Event

JMax Productions
Dub Trio
Sat September 21, 2019 8:00 pm PDT (Doors: 7:30 pm )
Domino Room , 51 NW Greenwood Avenue, Bend, OR (map)
All Ages
Tickets available locally at Ranch Records (117 NW Oregon Ave)

Every time we wake up, we return to life. Shaking off slumber, the world seemingly begins anew in front of our eyes.

Dub Trio underwent such an awakening. Over nearly two decades together, the Brooklyn triumvirate—Stu Brooks [bass], DP Holmes [guitar], and Joe Tomino [drums]—not only delivered a string of albums that forever redefined the term “dub”under cover of metal, punk, alternative, and shoegaze, but also infused its musical prowess into the studio recordings and the shows of genre-bending icons ranging from Mike Patton to Lady Gaga. The three-piece introduced itself on 2004’s “live-dub experiment” Exploring the Dangers Of followed by successors New Heavy [2006], Another Sound Is Dying [2008], and IV [2011]. Conjuring up instrumental music hummable enough to sing, praise came from the likes of Pitchforkwho predicted “Dub Trio are on to something.” Along the way, the guys served as Peeping Tom’s live band and toured alongside everyone from Clutch to Gogol Bordello and Dillinger Escape Plan.

“The band has been in hibernation, and now we’ve awakened,” smiles Brooks. “It took a while just by virtue of the fact everyone was in a different geographical location. Once we got together, we rehearsed for a few days, hit the studio, tracked, and mixed everything within two weeks. It has a different energy. It’s more fresh. The first time playing these songs was three days before we hit ‘record.’ That’s a big part of the record’s identity. We needed a little bit of a break, because we’d gone so hard for fifteen years. Joe had a baby. Dave had a baby. In the rehearsal room, it was like no time had passed though. There was a little bit of nostalgia and sentimentality. We fell into our usual patterns and continued.”

Elsewhere, “Life Signs” borders on dark industrial with its glitchy electronic swells, and “Spider” crawls with a menacing intensity. At the center, “Forget My Name Dub” [feat. Meshell Ndegeocello] emanates soothing transmissions from the vocal phenomenon upheld by forward-facing reggae rhythms and sparse production.
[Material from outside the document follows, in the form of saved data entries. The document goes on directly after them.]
(** C truth of [x & m]. *)
Definition tst (x m : Z) : bool := negb (x .& m =? 0).

(** [p[i]] for an [int] index. *)
Definition rdz (buf : list Z) (i : Z) : Z := rd buf (Z.to_nat i).

(** [x[i] ^= y[i]] for [i < n], from octet [off] of the buffer on. *)
Fixpoint xor_prefix (n : nat) (buf key : list Z) : list Z :=
  match n, buf with
  | S n, x :: buf => (x .^ rd key 0) :: xor_prefix n buf (tail key)
  | _, _ => buf
  end.
Definition xor_at (off n : nat) (buf key : list Z) : list Z :=
  take off buf ++ xor_prefix n (drop off buf) key.

Lemma rd_app_l a b i : (i < length a)%nat -> rd (a ++ b) i = rd a i.
Proof. intros Hi. unfold rd. by rewrite lookup_app_l. Qed.

Lemma rd_app_r a b i : (length a <= i)%nat -> rd (a ++ b) i = rd b (i - length a).
Proof. intros Hi. unfold rd. by rewrite lookup_app_r. Qed.

Lemma rd_octet buf i : octets buf -> in_width 8 (rd buf i).
Proof.
  intros Hb. unfold rd. destruct (buf !! i) as [x|] eqn:E; [|done].
  cbn. by eapply Forall_lookup_1.
Qed.

Lemma length_xor_prefix n buf key : length (xor_prefix n buf key) = length buf.
Proof. revert buf key. induction n; intros [|x buf] key; cbn; by rewrite ?IHn. Qed.

Lemma length_xor_at off n buf key : length (xor_at off n buf key) = length buf.
Proof.
  unfold xor_at. rewrite length_app, length_xor_prefix, <- length_app. by rewrite take_drop.
Qed.

(** The key stream applied twice is no change. *)
Lemma xor_prefix_involutive n buf key : xor_prefix n (xor_prefix n buf key) key = buf.
Proof.
  revert buf key. induction n as [|n IH]; intros [|x buf] key; cbn; [done..|].
  by rewrite Z.lxor_assoc, Z.lxor_nilpotent, Z.lxor_0_r, IH.
Qed.

(** ** Lists updated in place *)

Lemma list_insert_alter {A} (f : A -> A) (i : nat) (xs : list A) x :
  xs !! i = Some x -> <[i := f x]> xs = alter f i xs.
Proof.
  revert i. induction xs as [|y xs IH]; intros [|i] Hi; cbn in *; [done|done|by injection Hi as ->|].
  f_equal. by apply IH.
Qed.
Lemma list_delete_alter {A} (f : A -> A) (xs : list A) i : delete i (alter f i xs) = delete i xs.
Proof. revert i. induction xs as [|x xs IH]; intros [|i]; cbn; [done..|]. f_equal. apply IH. Qed.
Lemma list_filter_id {A} (P : A -> Prop) `{!forall x, Decision (P x)} (xs : list A) :
  Forall P xs -> filter P xs = xs.
Proof. induction 1 as [|x xs Hx _ IH]; [done|]. rewrite filter_cons, decide_True by done. by rewrite IH. Qed.

(** Prove a conjunction from the conjunction of checks [H] that was run on it. *)
Ltac split_checked H :=
  repeat match type of H with
         | (_ && _) = true => apply andb_true_iff in H as [H ?]
         end;
  repeat match goal with |- _ /\ _ => split end;
  first [ assumption | by apply negb_true_iff | by apply Z.eqb_eq | by apply Bool.eqb_prop ].

(** Write every record assignment of the goal out as the record it builds, innermost first. *)
Ltac upd_norm :=
  repeat match goal with
         | |- context [@upd ?R ?T ?p ?i ?f ?r] =>
             lazymatch r with
             | context [@upd] => fail
             | _ =>
                 let i' := eval red in i in
                 let t := eval cbn in (i' f r) in
                 change (@upd R T p i f r) with t
             end
         end.

(** Complementing within a width loses nothing. *)
Lemma lnot_ones_inj x y :
  Z.lnot x .& 0xffffff = Z.lnot y .& 0xffffff -> in_width 24 x -> in_width 24 y -> x = y.
Proof.
  intros H Hx Hy. change 0xffffff with (Z.ones 24) in H. rewrite !Z.land_ones in H by lia.
  unfold Z.lnot, in_width in *. change (2 ^ 24) with 16777216 in *.
  Z.to_euclidean_division_equations. lia.
Qed.

(** Bounds on closed terms, by evaluation. *)
Ltac vm_bounds := vm_compute; repeat split; (reflexivity || discriminate || lia).

(** * Code that changes a state and emits events

    [M S E A]: from a state of type [S], undefined behaviour ([None]: a null pointer is followed),
    or a result, the new state and the events emitted, in their order. *)

Definition M (S E A : Type) : Type := S -> option (A * S * list E).

#[export] Instance M_ret {S E} : MRet (M S E) := fun A a st => Some (a, st, []).
#[export] Instance M_bind {S E} : MBind (M S E) := fun A B k m st =>
  match m st with
  | None => None
  | Some (a, st, ev) =>
      match k a st with
      | None => None
      | Some (b, st, ev') => Some (b, st, ev ++ ev')
      end
  end.

Definition fault {S E A} : M S E A := fun _ => None.
Definition gets {S E A} (f : S -> A) : M S E A := fun st => Some (f st, st, []).
Definition modify {S E} (f : S -> S) : M S E unit := fun st => Some (tt, f st, []).
Definition emit {S E} (e : E) : M S E unit := fun st => Some (tt, st, [e]).
(** [if (b) m;] *)
Definition when {S E} (b : bool) (m : M S E unit) : M S E unit := if b then m else mret tt.

(** [ev] was emitted before the rest of a run. *)
Definition emits {S E A} (ev : list E) (r : option (A * S * list E)) : option (A * S * list E) :=
  match r with
  | Some (a, st, ev') => Some (a, st, ev ++ ev')
  | None => None
  end.

Section runs.
Context {S E A B : Type}.
Implicit Types (k : A -> M S E B) (st : S).

Lemma run_bind (m : M S E A) k st a st' ev :
  m st = Some (a, st', ev) -> (m ≫= k) st = emits ev (k a st').
Proof. intros Hm. unfold mbind, M_bind. by rewrite Hm. Qed.
Lemma run_gets (f : S -> A) k st : (gets f ≫= k) st = k (f st) st.
Proof. unfold mbind, M_bind, gets. by destruct (k (f st) st) as [[[b s] e]|]. Qed.
Lemma run_ret (a : A) k st : (mret a ≫= k) st = k a st.
Proof. unfold mbind, M_bind, mret, M_ret. by destruct (k a st) as [[[b s] e]|]. Qed.
Lemma run_modify (f : S -> S) (k : unit -> M S E B) st : (modify f ≫= k) st = k tt (f st).
Proof. unfold mbind, M_bind, modify. by destruct (k tt (f st)) as [[[b s] e]|]. Qed.
Lemma run_emit (e : E) (k : unit -> M S E B) st : (emit e ≫= k) st = emits [e] (k tt st).
Proof. done. Qed.
Lemma run_when (b : bool) (f : S -> S) (k : unit -> M S E B) st :
  (when b (modify f) ≫= k) st = k tt (if b then f st else st).
Proof.
  destruct b; cbn [when]; [by rewrite run_modify|].
  unfold mbind, M_bind, mret, M_ret. by destruct (k tt st) as [[[b s] e]|].
Qed.
Lemma run_when_emit (b : bool) (e : E) (k : unit -> M S E B) st :
  (when b (emit e) ≫= k) st = emits (if b then [e] else []) (k tt st).
Proof. by destruct b. Qed.
Lemma emits_nil (r : option (A * S * list E)) : emits [] r = r.
Proof. by destruct r as [[[a s] e]|]. Qed.
Lemma emits_emits e1 e2 (r : option (A * S * list E)) : emits e1 (emits e2 r) = emits (e1 ++ e2) r.
Proof. destruct r as [[[a s] e]|]; cbn; [|done]. by rewrite app_assoc. Qed.
Lemma run_assoc {C} (m : M S E C) (f : C -> M S E A) k st :
  ((m ≫= f) ≫= k) st = (m ≫= (fun x => f x ≫= k)) st.
Proof.
  unfold mbind, M_bind. destruct (m st) as [[[c s] e]|]; [|done]. destruct (f c s) as [[[a s'] e']|]; [|done].
  destruct (k a s') as [[[b s''] e'']|]; [|done]. by rewrite app_assoc.
Qed.
(** A program that ends in another one. *)
Lemma run_tail (m m' : M S E A) k st st' ev :
  m st = emits ev (m' st') -> (m ≫= k) st = emits ev ((m' ≫= k) st').
Proof.
  intros H. unfold mbind, M_bind. rewrite H. destruct (m' st') as [[[a s] e]|]; [|done]. cbn.
  destruct (k a s) as [[[b s'] e']|]; [|done]. cbn. by rewrite app_assoc.
Qed.
End runs.

(** Run the simple steps at the front of a program. *)
Ltac run_steps :=
  repeat first [ rewrite run_gets | rewrite run_ret | rewrite run_modify | rewrite run_when
               | rewrite run_when_emit | rewrite run_emit | rewrite emits_nil | rewrite emits_emits ].

(** Run the first step of a program, whose outcome is the equation [H]. *)
Tactic Notation "run_with" uconstr(H) := rewrite (run_bind _ _ _ _ _ _ H), ?emits_nil.

(** The program [m] runs from [st] without undefined behaviour and ends in [Q]. *)
Definition wp {S E A} (m : M S E A) (Q : A -> S -> Prop) (st : S) : Prop :=
  match m st with
  | Some (a, st, _) => Q a st
  | None => False
  end.

Section wp.
Context {S E A B : Type}.
Implicit Types (Q : A -> S -> Prop) (st : S).

Lemma wp_ret a Q st : wp (mret a : M S E A) Q st <-> Q a st.
Proof. done. Qed.
Lemma wp_bind (m : M S E B) (k : B -> M S E A) Q st :
  wp (m ≫= k) Q st <-> wp m (fun b => wp (k b) Q) st.
Proof.
  unfold wp, mbind, M_bind. destruct (m st) as [[[b st'] ev]|]; [|done].
  by destruct (k b st') as [[[a st''] ev']|].
Qed.
Lemma wp_mono (m : M S E A) Q (Q' : A -> S -> Prop) st :
  wp m Q st -> (forall a st', Q a st' -> Q' a st') -> wp m Q' st.
Proof. unfold wp. destruct (m st) as [[[a st'] ev]|]; [|done]. auto. Qed.
Lemma wp_run (m : M S E A) Q st a st' ev : m st = Some (a, st', ev) -> wp m Q st <-> Q a st'.
Proof. unfold wp. by intros ->. Qed.
Lemma wp_elim (m : M S E A) Q st :
  wp m Q st -> exists a st' ev, m st = Some (a, st', ev) /\ Q a st'.
Proof. unfold wp. destruct (m st) as [[[a st'] ev]|]; [|done]. by exists a, st', ev. Qed.
Lemma wp_self (m : M S E A) Q st : wp m Q st -> wp m (fun a st' => (exists ev, m st = Some (a, st', ev)) /\ Q a st') st.
Proof. unfold wp. destruct (m st) as [[[a st'] ev]|]; [|done]. intros HQ. split; [by exists ev|done]. Qed.
(** A program whose rest runs into undefined behaviour. *)
Lemma bind_none (m : M S E B) (k : B -> M S E A) st :
  wp m (fun b st' => k b st' = None) st -> (m ≫= k) st = None.
Proof. unfold wp, mbind, M_bind. destruct (m st) as [[[b st'] ev]|]; [|done]. by intros ->. Qed.
Lemma bind_none_absorb (m : M S E B) (k : B -> M S E A) st : m st = None -> (m ≫= k) st = None.
Proof. unfold mbind, M_bind. by intros ->. Qed.
Lemma bind_none_always (m : M S E B) (k : B -> M S E A) st :
  (forall b st', k b st' = None) -> (m ≫= k) st = None.
Proof. intros Hk. unfold mbind, M_bind. destruct (m st) as [[[b st'] ev]|]; [|done]. by rewrite Hk. Qed.
Lemma wp_gets (f : S -> A) Q st : wp (gets f : M S E A) Q st <-> Q (f st) st.
Proof. done. Qed.
Lemma wp_modify (f : S -> S) (Q : unit -> S -> Prop) st :
  wp (modify f : M S E unit) Q st <-> Q tt (f st).
Proof. done. Qed.
Lemma wp_emit (e : E) (Q : unit -> S -> Prop) st : wp (emit e) Q st <-> Q tt st.
Proof. done. Qed.
Lemma wp_when (b : bool) (m : M S E unit) (Q : unit -> S -> Prop) st :
  wp (when b m) Q st <-> if b then wp m Q st else Q tt st.
Proof. by destruct b. Qed.
End wp.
It personifies the title, The Shape of Dub To Come. “We were a dub/reggae band, and we started implementing what we thought was cool from The Refused and bands like that,” explains Brooks. “The Shape of Dub To Come describes our whole method; applying dub as a process to virtually any style of music. The future of dub doesn’t have to be just reggae. It’s a process rather than a genre.”
In the end, Dub Trio are awake and staring into a bright future.

“These songs come together like chapters of a book,” Tomino leaves off. “It’s an auditory snapshot of the individuals and the collective—where we were and where we are. It’s a big arc that spans everything from our roots to metal and ambient electronic music. It’s a big picture of little snapshots.”
“We hope you listen to the whole thing from start to finish,” concludes Brooks. “It takes you on a journey and tells a story. Hopefully, you end up in a different place at the end. We certainly did.”